- [DATA IN THIS EXERCISE]
*** Begin section ***
(** The body of the [try] after the limiter has given clearance. *)
Definition send_and_classify (url : string) (params : list (string * json))
    (attempt : nat) : M step_result :=
  let* o := requests_get url params in
  match o with
  | RequestError =>
      (* except requests.exceptions.RequestException *)
      sleep BackoffNetwork (backoff attempt) ;;
      ret Continue
  | Response status data =>
      RateLimiter.add_request ;;
      if is_http_error status then
        (* except requests.exceptions.HTTPError *)
        if status =? 429 then
          let* j := uniform (1 * usec) (5 * usec) in
          sleep Backoff429 (backoff attempt + j) ;;
          ret Continue
        else ret (Return PyNone)
      else if is_api_error data then ret (Return PyNone)
      else ret (Return data)
  | Undecodable status as_request_exception =>
      RateLimiter.add_request ;;
      if is_http_error status then
        (* except requests.exceptions.HTTPError: the body is not read *)
        if status =? 429 then
          let* j := uniform (1 * usec) (5 * usec) in
          sleep Backoff429 (backoff attempt + j) ;;
          ret Continue
        else ret (Return PyNone)
      else if as_request_exception then
        (* response.json() raises;
           except requests.exceptions.RequestException *)
        sleep BackoffNetwork (backoff attempt) ;;
        ret Continue
      else raise (ValueError "Expecting value")
  end.

Definition api_attempt (url : string) (params : list (string * json))
    (attempt : nat) : M step_result :=
  RateLimiter.wait_if_needed ;;
  send_and_classify url params attempt.

Fixpoint retry_loop (url : string) (params : list (string * json))
    (attempts : list nat) : M json :=
  match attempts with
  | [] => ret PyNone
  | attempt :: rest =>
      let* r := api_attempt url params attempt in
      match r with
      | Return v => ret v
      | Continue => retry_loop url params rest
      end
  end.

(** [range(n)]. *)
Definition py_range (n : Z) : list nat := seq 0 (Z.to_nat n).

Definition make_api_request (endpoint : string)
    (params : list (string * json)) (api_key : option string)
    (max_retries : Z) (base_url : string) : M json :=
  (fun w => (Ok tt, log (EvCall endpoint params) w)) ;;
  configure_rate_limiter ;;
  let* key := match api_key with
              | None => get_api_key
              | Some k => ret k
              end in
  if String.eqb key "" then ret PyNone
  else
    let params := dict_set "apikey" (JStr key) params in
    let url := (base_url ++ "/" ++ endpoint)%string in
    retry_loop url params (py_range max_retries).

(** ** Strings *)

Definition lower_ascii (c : Ascii.ascii) : Ascii.ascii :=
  let n := Ascii.nat_of_ascii c in
  if (Nat.leb 65 n && Nat.leb n 90)%bool then Ascii.ascii_of_nat (n + 32)%nat else c.

(** [s.lower()] *)
Fixpoint str_lower (s : string) : string :=
  match s with
  | EmptyString => EmptyString
  | String c s' => String (lower_ascii c) (str_lower s')
  end.

(** [sub in s] on strings. *)
Fixpoint str_contains (sub s : string) : bool :=
  String.prefix sub s
  || match s with
     | EmptyString => false
     | String _ s' => str_contains sub s'
     end.

(** [endpoint.format(ticker=ticker)] on a template whose only replacement
    field is [{ticker}]: every occurrence of the field is replaced.  [skip]
    counts the characters of a field still to be passed over. *)
Fixpoint format_from (skip : nat) (template ticker : string) : string :=
  match template with
  | EmptyString => EmptyString
  | String c rest =>
      match skip with
      | S k => format_from k rest ticker
      | O =>
          if String.prefix "{ticker}" template
          then (ticker ++ format_from 7 rest ticker)%string
          else String c (format_from 0 rest ticker)
      end
  end.

Definition format_ticker (template ticker : string) : string :=
  format_from 0 template ticker.

(** [key in data] and [data[key]] for a string key, by the type of [data]. *)
Definition py_contains (key : string) (data : json) : M bool :=
  match data with
  | JDict d => ret (dict_has key d)
  | JList l =>
      ret (existsb (fun x => match x with
                             | JStr s => String.eqb s key
                             | _ => false
                             end) l)
  | JStr s => ret (str_contains key s)
  | _ => raise (TypeError "argument is not iterable")
  end.

Definition py_getitem (key : string) (data : json) : M json :=
  match data with
  | JDict d => match dict_get key d with
               | Some v => ret v
               | None => raise (KeyError key)
               end
  | JList _ => raise (TypeError "list indices must be integers or slices")
  | JStr _ => raise (TypeError "string indices must be integers")
  | _ => raise (TypeError "object is not subscriptable")
  end.

(** ** Calendar dates: the part of [datetime] the program uses *)

Module Date.

Definition is_leap (y : Z) : bool :=
  (y mod 4 =? 0) && (negb (y mod 100 =? 0) || (y mod 400 =? 0)).

Definition days_in_month (y m : Z) : Z :=
  if m =? 2 then (if is_leap y then 29 else 28)
  else if (m =? 4) || (m =? 6) || (m =? 9) || (m =? 11) then 30
  else 31.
*** End section ***
- [WHAT YOU ARE ASKED TO DO] In the material above, each line with the word "prefix" should be copied.

- [YOUR RESPONSE]
  String.prefix sub s
          if String.prefix "{ticker}" template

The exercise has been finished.